Repeat the lines below exactly as written, please, from the line with "miners of the" to the line with "an address of", both lines included, and no others.

[[ DATASET EXCERPTS open ]]

(* ===== verification/Prelude.v ===== *)
(** * PCoin services: a verification library (root file)

    PCoin is a proof-of-work coin (a fork of Bitcoin Core with RandomX mining)
    with services around the node, written in JavaScript under contrib/. This
    library models five of them, those that hold other people's money: the
    mining pool (contrib/pool), the prepaid AI bot (contrib/pcnaibot), the market
    that sells the coin (contrib/market), the verifier of payments in wPCN, the
    coin's token on another chain (contrib/wpcn-pay), and the desk that wraps the
    coin into the token (contrib/wrapdesk).

    ** How the services work

    The mining pool hands out block headers. A miner that finds a nonce below its
    share target earns a share, stored in a sqlite3 ledger before it is
    acknowledged. When a share is also a block, its coinbase has already paid the
    miners of the last shares (PPLNS), and the ledger records what that coinbase
    pays. Later the chain decides whether the block matures or is orphaned.

    The bot keeps a prepaid balance per chat in SQLite. Money comes in as PCN to
    an address of the chat (a watcher reads an explorer), as Telegram Stars, as
    wPCN transfers a verifier vouches for, as gifts, invite rewards and hand
    credits. It goes out as AI turns and generated media, each reserved first
    and settled at its cost. Every movement is a row of a ledger with a unique
    key.

    The market sells PCN from a ladder of rungs in MariaDB. An order reserves its
    rungs, the payment gateway calls back, the order is accepted and sold, and the
    coins leave a hot wallet, at once or when an operator presses Send. Sweeps
    give back what nobody paid for and resolve sends a crash interrupted; a scan
    of the chain retires rungs as the services are used.

    The verifier takes a transaction hash from a service, reads the receipt of
    the other chain, claims each transfer to us once in a directory of files
    and answers what it is worth; the bot credits the answer, and asks again when
    an answer was lost.

    The wrap desk gives a customer a deposit address from a fixed pool and notes
    whose it is in a JSON file, read and written whole; what is sent to the address
    is wrapped elsewhere. A customer who sent wPCN back claims PCN: the desk has
    the signer of a message recovered, reads the receipt and notes the claim in
    another file, which a watcher lists for payment.

    ** The files

    Shared: [Prelude] (results, sums, sorting, the [pcoin] databases and
    tactics), [JsInt] and [JsNum] (JavaScript's integers, 32-bit operators,
    BigInt division, doubles), [JsText] (values of JSON, and numbers from and to
    text), [Bytes] (Buffers and hex), [Bsc] (receipts and logs of the token's
    chain), [Tasks] (asynchronous functions as programs that stop at each await, a
    machine that runs many of them, a logic for invariants with a ghost note per
    task, a logic for a program that runs alone).

    The pool, contrib/pool:
    - [PoolAddress], [Bech32]: the checksum at the login door and the decoder of
      the payout path in block.mjs; a one-character typo is refused.
    - [Block], [BlockSpec]: coinbase, merkle root, header and block bytes of
      block.mjs, and decoders that read back what was put in. The node's
      CScript() << n (src/script/script.h) is the reference for the height.
    - [Target], [Vardiff]: compact targets and share targets against the node's
      SetCompact (src/arith_uint256.cpp), the difficulty controller in doubles.
    - [PoolMath]: the fee, the split of a pot and the coinbase output set
      (store.mjs, pure half).
    - [StoreDb], [Shares], [Ledger], [CoinbaseLedger], [Maturity]: the sqlite
      ledger (store.mjs). A call is a list of statements of which a crash or a
      lost answer may leave any prefix applied ([w_faults] says which).
    - [Pipes]: the request queues of the sqlite3 and the validator process, as
      step relations.
    - [PoolState], [PoolInv], [PoolServer], [PoolProofs], [PoolTheorems]: the
      server (pool.mjs). Miners and jobs are objects shared by a Map and by the
      frames of suspended handlers, so they live on heaps; a handler is its
      segments between two awaits, and a run is any list of events, so every
      interleaving of the single thread is a run.

    The bot, contrib/pcnaibot:
    - [BotMoney] (lib/money.mjs), [BotDb] (lib/db.mjs and migrations/): the
      arithmetic, the tables, statements as functions that may throw, and the
      transaction [immediate], which undoes what a throw left.
    - [BotBilling] (lib/billing.mjs), [BotDeposits] (lib/deposits.mjs),
      [BotRewards] (lib/rewards.mjs, adminCredit of lib/admin-api.mjs),
      [BotStars] (lib/stars.mjs, lib/updates.mjs), [BotJobs] (lib/jobs.mjs,
      priceFor of lib/media.mjs), [BotWpcn] (lib/wpcn.mjs): the operations that
      move money, one definition per function.
    - [BotAddress] (lib/address.mjs), [BotPool] (lib/pool.mjs), [BotWatch]
      (watch.mjs, the gate and the touch detector of lib/explorer.mjs): deposit
      addresses and the watcher's tick.
    - [BotInv]: what each operation keeps true of one database. [BotHistory]:
      what no operation takes back, a preorder between databases. [BotRun]: all
      operations as commands and the databases they lead to. [BotTheorems]: the
      theorems over every history.
    - [BotInbox] (lib/inbox.mjs, lib/turns.mjs, runTurn and the claim of
      bot.mjs): messages from claim to answer, over starts and crashes.

    The market, contrib/market:
    - [MarketPrice] (ladder.mjs, pure half): the curve, the flat walk at the
      index, the capped rungs, the gate of the index.
    - [MarketDb] (ladder.sql, orders-payment.sql and the schema of ipn-test.mjs):
      tables, the wallet, the memory of each process, statements and what an
      await can answer.
    - [MarketLadder] (ladder.mjs, makeLadder), [MarketDelivery] (delivery.mjs,
      order/send of admin.mjs, send of market-admin.mjs), [MarketIpn] (ipn.mjs),
      [MarketShop] (/api/buy and cancel of server.mjs, makeBacking of
      delivery.mjs), [MarketRetire] (retire.mjs): one definition per function,
      one await per statement, transaction or RPC.
    - [MarketRun]: requests, sweeps, scans and command lines as tasks of
      processes; crashes; what the outside does. [MarketSafe]: at most one send
      per order, by notes that say which task holds an order.
    - [MarketKept]: the interface between the programs and the invariants of the
      database, a class of what every statement must keep; [MarketBooks] (the
      inventory and the keys) and [MarketRows] (what a status says of a row) are
      its instances. [MarketRules]: what a callback that is not in full cannot do.
      [MarketExample]: runs of a small market. [MarketTheorems]: the theorems.

    The wPCN rail, contrib/wpcn-pay:
    - [WpcnPay] (server.mjs, rate.mjs): the rate, the directory of claims, verify
      and the handlers, as programs of [Tasks]; what the nodes, the price feed
      and the disk answer is the oracle's.
    - [WpcnLedger]: the invariant of the directory and of what was replied, over
      every interleaving.
    - [WpcnBot] (clients/wpcn-pay.mjs, lib/wpcn.mjs of the bot): the verifier's
      responses as the bot reads them, and one attempt over both services.
    - [WpcnTheorems]: the theorems, of the verifier alone and with the bot.

    The wrap desk, contrib/wrapdesk/server.mjs:
    - [Desk]: the signed cookies, the limits, POST /request and POST /return as
      programs of [Tasks]; the explorer, the nodes, the watcher's ledger, the flag
      and block files, the captcha and the recovery of signers are the oracle's.
    - [DeskBooks]: what a request that is served alone does on every branch, and
      the invariant of the state under customers one after another.
    - [DeskClaims]: the invariant of the claims over every interleaving.
    - [DeskTheorems]: the theorems, and the runs that break the books.

    ** What the theorems show

    Pool: no run of events takes the server down; what a job's coinbase pays is
    what the ledger will be told; an acknowledged share is in the ledger once,
    for its miner; a replay is refused and a pool fault leaves a retry open. The
    output set is exact, proportional and above dust, and depends on the window
    only; the PPLNS scan is its specification; recordings conserve the block's
    value; a height that was settled stays; an orphan takes two looks. Bytes
    decode to what they encode, and the targets and pushes are the node's.

    Bot: after any history the books balance and the ledger only grew, one row
    per key. A turn, a deposit, a Stars payment and a wPCN transfer move money
    once, by the amounts stated, whatever runs after. A button charges the price
    shown and starts one job. A payment is credited, retried or parked, never
    lost. A refund follows its payment's state on every answer. An address is
    payable by the pool and stays with its chat. A deposit is credited by the
    watcher only through its gates. A claimed message is answered at most once
    and never forgotten.

    Market: in every run of the machine no rung is oversold and its counters are
    the sums of its fills, one payment is on one order, and a row's columns follow
    its status. An order is sent only when paid, and once, as long as no wallet
    lookup scrolled past a send and no sweep gave up an order being sent; that the
    second can happen is a theorem too. Reserving, settling, releasing, retiring
    and accepting are given on every branch. Only a payment in full is accepted. A
    purchase is within its limits, an index price is vouched for. An output over
    the daily cap stops the retirement scan for good.

    wPCN: a transfer is credited by at most one row of all replies, to one user of
    one service, and its record never changes. Every record rests on a successful
    receipt, enough depth, a canonical block and a fresh rate that were heard. A
    reply that was lost heals when the bot asks again. Two ways to lose a payment
    are theorems: a claim file whose record was not written, and a rate that cannot
    be read between two transfers of one payment.

    Wrap desk: a request served alone is answered, and given a deposit address
    only past every guard and limit. Customers one after another get addresses of
    their own and no record is lost. Two ways to lose a record are theorems: a
    request answered while another awaits the explorer, and a state file that
    cannot be read. A claim rests, in every interleaving, on a receipt that was
    heard, and a verified one on the signature of a wallet that made the transfer;
    while signatures cannot be recovered, anyone can re-point a claim, which is a
    theorem too. A session cookie reads back as what was signed.

    ** Conventions and bounds

    Satoshis, micro- and nano-dollars are integers (Z). Number(big) rounds to 53
    bits, [Number], wherever the code calls it; sums the code does in doubles
    are kept exact where the values stay integers the code bounds. BigInt
    division truncates, 32-bit operators wrap. Strings are ASCII. A JavaScript
    exception is [Err] of a [result]; error texts are reduced to the reason
    they state.

    A parameter or an argument stands for what is outside: SHA-256 (a class: 32
    bytes out, nothing more), the validator's
    verdicts, the node's and the explorer's answers, Telegram, the AI provider,
    the chain the token is on. JSON that is only stored is kept parsed. One clock
    reading serves a whole operation. SQL rows without ORDER BY come in the
    order of the map.

    Recursion that is not structural has fuel: the passes over dust use the
    code's own bound of 64, of which two are always enough (dropping a miner only
    raises the others' shares); the merkle tree has one unit per leaf, number
    loops one per digit or bit, each shown to be enough where a theorem says the
    function returns.

    A watcher tick is one command though it awaits the explorer between
    statements: what other operations do meanwhile is not interleaved with it. A
    refund is two commands, as anything may run while Telegram is asked.

    In the market every await is a step. The oracle of a step says whether the
    connection worked, failed before, or failed after with the answer lost, the
    time, and what the wallet, the explorer and the node answer. A transaction is
    one step and undone when it throws: the locks the code takes make it so, and
    its retry on a deadlock is the same step later. An RPC takes effect while its
    caller waits, not after the caller gave up. DECIMAL columns are integers of
    their last place; text compares exactly. The wallet's sends by hand carry no
    comment. [w_gave_up] and [w_missed] are history, written by no code. The
    announcement the code starts beside the delivery is done before it, and every
    error text is the reason it states. A callback is decided again at most twice,
    as in the code.

    In the verifier every answer of a node, of the price feed and every use of the
    directory is a step, so several processes may share it. A process may end at
    any step; that the machine loses what it did not sync is outside. A log index
    and a block number are doubles kept as the integers they are.

    In the desk every await is a step, and the reads and writes of its files that
    no await separates are one. [Hmac] is a class: a digest is a text without a
    dot, nothing more. A state file that parses holds records of the shape the desk
    writes. The keys of an object are in the order of insertion. The loop for a free
    key has one unit of fuel per record, which is shown to be enough.

    ** Not modelled

    HTTP servers and clients, sockets, JSON framing, logs, heartbeats, schema
    migration, texts and keyboards. Of the market: the signature of a callback,
    accounts, the sale gate and waivers (answers of the request), geo lookups,
    mail, pages, the fee report, the alarm on the float and the address it names,
    the explorer readings behind the backing (an answer of the outside). Of the
    verifier: its totals for operators (/stats) and the readings of its
    configuration file. Of the
    desk: its pages, the sign-in redirect, the proof of reserve and the readings
    of the explorer it shows; the watcher that pays is a Python program. The other
    services of contrib/ are not modelled: the price server is an index over live
    exchange feeds in floating point, and the admin panel, the vault and the
    dashboards are interfaces to what is modelled here or to the node. The C++
    node and the applications in other languages are outside, except for the parts
    of the node the pool must agree with. *)

From stdpp Require Export prelude gmap strings list sorting.
From Stdlib Require Export ZArith Lia.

[[ DATASET EXCERPTS closed ]]

ANSWER SECTION:
    miners of the last shares (PPLNS), and the ledger records what that coinbase
    pays. Later the chain decides whether the block matures or is orphaned.

    The bot keeps a prepaid balance per chat in SQLite. Money comes in as PCN to
    an address of the chat (a watcher reads an explorer), as Telegram Stars, as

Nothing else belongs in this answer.